Description of the task:
The lines below are to be quoted exactly, from the first through the one that contains "let transaction_id := de_transaction_id".

Data:

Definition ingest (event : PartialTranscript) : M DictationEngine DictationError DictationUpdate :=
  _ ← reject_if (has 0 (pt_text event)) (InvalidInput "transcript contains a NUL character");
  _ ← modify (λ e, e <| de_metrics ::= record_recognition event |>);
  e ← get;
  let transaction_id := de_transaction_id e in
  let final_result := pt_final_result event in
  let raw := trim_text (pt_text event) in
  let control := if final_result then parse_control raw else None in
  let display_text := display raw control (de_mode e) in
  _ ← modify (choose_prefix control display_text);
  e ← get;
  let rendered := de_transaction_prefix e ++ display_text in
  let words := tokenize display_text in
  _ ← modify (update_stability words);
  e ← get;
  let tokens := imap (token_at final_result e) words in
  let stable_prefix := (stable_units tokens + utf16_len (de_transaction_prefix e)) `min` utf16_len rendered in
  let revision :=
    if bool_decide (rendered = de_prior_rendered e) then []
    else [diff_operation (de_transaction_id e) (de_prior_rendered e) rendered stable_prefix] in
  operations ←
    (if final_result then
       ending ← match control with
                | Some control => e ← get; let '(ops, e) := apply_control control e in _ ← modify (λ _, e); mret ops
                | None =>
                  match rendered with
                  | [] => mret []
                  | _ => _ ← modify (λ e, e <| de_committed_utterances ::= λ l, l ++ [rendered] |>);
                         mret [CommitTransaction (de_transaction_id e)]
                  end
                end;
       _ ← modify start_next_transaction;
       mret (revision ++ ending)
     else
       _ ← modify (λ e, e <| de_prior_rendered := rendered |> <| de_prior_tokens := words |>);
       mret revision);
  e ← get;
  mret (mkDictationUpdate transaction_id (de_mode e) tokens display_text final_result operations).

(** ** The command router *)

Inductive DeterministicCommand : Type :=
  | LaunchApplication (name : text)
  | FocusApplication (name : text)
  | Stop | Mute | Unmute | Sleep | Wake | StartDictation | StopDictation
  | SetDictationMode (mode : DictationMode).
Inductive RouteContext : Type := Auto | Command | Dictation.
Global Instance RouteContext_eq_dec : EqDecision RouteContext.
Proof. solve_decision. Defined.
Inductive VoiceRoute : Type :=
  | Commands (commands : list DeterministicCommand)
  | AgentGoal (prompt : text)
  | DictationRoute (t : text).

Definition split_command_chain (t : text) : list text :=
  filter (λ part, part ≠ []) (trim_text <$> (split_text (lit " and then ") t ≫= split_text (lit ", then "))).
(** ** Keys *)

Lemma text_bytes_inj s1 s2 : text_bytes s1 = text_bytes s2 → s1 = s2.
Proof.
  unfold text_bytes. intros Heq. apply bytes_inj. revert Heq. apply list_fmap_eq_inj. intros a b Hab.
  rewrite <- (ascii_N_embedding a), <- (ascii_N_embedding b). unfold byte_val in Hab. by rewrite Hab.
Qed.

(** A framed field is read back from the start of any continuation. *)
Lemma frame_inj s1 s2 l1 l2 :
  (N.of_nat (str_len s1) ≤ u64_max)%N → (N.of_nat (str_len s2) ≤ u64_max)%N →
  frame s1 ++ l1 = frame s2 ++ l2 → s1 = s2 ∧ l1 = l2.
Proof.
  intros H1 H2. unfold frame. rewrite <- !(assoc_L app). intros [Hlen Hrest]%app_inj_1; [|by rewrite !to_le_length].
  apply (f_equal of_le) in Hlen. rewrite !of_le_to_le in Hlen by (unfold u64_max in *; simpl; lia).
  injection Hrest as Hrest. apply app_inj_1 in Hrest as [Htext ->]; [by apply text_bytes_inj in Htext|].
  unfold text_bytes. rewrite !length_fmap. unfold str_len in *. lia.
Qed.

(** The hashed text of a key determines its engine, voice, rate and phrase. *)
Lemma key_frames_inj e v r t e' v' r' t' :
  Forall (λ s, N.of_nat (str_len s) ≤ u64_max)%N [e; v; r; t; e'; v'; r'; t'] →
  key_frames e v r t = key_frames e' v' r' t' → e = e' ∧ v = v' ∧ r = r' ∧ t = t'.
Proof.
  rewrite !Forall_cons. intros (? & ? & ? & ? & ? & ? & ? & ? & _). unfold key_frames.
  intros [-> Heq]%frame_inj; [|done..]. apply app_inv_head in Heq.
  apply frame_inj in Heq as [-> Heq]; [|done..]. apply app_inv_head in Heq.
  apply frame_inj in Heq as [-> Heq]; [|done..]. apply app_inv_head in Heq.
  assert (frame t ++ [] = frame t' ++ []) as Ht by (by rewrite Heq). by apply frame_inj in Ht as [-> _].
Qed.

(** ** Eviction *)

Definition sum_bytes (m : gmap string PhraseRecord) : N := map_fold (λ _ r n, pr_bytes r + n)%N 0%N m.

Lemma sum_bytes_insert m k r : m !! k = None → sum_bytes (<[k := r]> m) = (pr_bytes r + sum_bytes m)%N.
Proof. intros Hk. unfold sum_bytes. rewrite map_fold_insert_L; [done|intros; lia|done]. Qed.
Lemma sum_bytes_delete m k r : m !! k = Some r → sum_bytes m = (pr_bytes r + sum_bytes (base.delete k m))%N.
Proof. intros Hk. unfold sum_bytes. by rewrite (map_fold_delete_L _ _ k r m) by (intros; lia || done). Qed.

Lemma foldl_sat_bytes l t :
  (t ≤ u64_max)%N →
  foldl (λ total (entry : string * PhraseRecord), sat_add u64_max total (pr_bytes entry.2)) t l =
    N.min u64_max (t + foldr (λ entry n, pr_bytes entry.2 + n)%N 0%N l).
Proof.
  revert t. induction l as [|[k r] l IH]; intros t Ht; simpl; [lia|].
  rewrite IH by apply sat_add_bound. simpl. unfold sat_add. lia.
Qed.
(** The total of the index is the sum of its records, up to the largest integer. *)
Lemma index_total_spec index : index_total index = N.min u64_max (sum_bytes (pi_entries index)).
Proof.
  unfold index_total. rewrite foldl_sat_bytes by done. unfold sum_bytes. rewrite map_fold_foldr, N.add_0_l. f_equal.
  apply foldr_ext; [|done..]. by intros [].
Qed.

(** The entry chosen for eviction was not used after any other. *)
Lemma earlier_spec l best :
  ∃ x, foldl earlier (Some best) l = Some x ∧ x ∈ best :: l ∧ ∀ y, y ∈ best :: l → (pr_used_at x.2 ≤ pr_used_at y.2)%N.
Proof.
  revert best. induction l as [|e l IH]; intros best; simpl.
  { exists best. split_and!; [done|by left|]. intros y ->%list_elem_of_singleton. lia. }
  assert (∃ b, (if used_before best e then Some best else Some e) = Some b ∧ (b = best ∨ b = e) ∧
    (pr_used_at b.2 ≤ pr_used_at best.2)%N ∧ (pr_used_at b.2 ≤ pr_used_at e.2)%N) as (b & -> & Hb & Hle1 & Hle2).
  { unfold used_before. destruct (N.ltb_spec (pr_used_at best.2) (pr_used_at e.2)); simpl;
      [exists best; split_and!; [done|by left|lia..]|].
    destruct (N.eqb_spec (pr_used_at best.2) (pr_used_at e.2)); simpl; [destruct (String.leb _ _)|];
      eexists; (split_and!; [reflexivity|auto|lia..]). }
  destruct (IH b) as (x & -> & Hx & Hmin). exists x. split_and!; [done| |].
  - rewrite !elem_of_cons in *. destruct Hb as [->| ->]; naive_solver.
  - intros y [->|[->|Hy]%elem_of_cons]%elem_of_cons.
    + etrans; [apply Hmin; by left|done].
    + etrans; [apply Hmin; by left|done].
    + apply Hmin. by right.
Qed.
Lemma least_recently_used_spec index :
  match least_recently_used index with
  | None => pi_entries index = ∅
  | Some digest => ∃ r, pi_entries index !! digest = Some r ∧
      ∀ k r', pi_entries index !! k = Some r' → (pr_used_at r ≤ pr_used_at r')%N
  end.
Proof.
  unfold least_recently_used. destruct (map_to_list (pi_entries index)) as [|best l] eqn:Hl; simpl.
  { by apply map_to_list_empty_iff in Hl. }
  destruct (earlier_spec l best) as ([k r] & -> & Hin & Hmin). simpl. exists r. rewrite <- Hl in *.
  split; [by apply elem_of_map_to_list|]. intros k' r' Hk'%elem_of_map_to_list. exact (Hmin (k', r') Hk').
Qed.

Final answer:
Definition ingest (event : PartialTranscript) : M DictationEngine DictationError DictationUpdate :=
  _ ← reject_if (has 0 (pt_text event)) (InvalidInput "transcript contains a NUL character");
  _ ← modify (λ e, e <| de_metrics ::= record_recognition event |>);
  e ← get;
  let transaction_id := de_transaction_id e in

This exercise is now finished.